DATA LISTING: Begin

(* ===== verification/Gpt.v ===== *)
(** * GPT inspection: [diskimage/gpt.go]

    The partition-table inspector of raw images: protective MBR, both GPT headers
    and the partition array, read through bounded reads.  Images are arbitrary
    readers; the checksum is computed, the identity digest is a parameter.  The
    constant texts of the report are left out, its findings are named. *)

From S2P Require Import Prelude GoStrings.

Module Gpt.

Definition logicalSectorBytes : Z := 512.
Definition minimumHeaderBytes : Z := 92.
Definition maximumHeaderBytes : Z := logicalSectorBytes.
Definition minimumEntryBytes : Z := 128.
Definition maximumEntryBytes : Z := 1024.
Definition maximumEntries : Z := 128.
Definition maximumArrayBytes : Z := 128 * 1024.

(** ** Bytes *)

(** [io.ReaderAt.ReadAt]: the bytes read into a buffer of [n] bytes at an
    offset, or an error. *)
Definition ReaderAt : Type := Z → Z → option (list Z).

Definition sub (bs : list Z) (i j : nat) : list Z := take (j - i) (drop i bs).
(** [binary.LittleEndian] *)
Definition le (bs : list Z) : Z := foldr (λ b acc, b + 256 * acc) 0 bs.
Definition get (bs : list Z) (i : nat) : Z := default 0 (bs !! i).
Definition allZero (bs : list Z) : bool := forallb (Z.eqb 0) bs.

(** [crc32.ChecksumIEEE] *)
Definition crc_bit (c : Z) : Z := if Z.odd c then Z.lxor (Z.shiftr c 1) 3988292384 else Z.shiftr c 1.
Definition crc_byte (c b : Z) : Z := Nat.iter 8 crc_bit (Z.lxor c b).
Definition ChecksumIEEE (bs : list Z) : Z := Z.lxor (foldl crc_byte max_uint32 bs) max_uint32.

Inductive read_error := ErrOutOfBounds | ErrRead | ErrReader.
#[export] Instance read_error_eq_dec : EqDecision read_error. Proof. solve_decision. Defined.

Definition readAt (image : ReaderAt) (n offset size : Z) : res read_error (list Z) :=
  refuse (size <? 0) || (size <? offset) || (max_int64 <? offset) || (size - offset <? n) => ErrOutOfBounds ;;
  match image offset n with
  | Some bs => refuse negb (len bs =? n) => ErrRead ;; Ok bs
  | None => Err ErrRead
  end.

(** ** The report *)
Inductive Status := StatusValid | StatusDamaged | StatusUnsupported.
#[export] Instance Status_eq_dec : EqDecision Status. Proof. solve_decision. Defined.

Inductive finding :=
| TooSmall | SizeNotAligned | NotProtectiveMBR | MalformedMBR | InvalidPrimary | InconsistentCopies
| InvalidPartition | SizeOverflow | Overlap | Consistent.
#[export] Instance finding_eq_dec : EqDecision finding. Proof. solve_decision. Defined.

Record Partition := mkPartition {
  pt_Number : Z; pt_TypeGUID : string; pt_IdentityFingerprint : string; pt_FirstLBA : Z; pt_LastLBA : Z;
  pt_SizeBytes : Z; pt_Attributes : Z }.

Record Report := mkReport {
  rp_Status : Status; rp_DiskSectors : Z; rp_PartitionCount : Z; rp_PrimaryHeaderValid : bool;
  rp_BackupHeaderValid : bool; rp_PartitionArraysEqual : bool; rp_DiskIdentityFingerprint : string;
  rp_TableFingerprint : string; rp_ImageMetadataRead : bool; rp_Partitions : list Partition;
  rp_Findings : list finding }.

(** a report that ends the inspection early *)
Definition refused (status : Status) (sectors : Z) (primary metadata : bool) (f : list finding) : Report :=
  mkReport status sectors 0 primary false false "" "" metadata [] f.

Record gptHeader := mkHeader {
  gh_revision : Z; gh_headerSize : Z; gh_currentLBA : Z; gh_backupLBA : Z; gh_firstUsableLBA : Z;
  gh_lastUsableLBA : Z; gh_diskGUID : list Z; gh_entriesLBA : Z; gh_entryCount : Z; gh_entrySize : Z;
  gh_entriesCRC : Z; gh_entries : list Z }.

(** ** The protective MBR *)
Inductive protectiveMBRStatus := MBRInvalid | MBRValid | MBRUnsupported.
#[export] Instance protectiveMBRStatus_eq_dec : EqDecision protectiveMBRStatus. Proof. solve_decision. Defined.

DATA LISTING: End

_TASK DESCRIPTION_.
Between the first line of the entries above and the line with "readers; the checksum", both included, copy every line exactly and nothing outside that range.

_RESULT FOR THIS TASK_.
(* ===== verification/Gpt.v ===== *)
(** * GPT inspection: [diskimage/gpt.go]

    The partition-table inspector of raw images: protective MBR, both GPT headers
    and the partition array, read through bounded reads.  Images are arbitrary
    readers; the checksum is computed, the identity digest is a parameter.  The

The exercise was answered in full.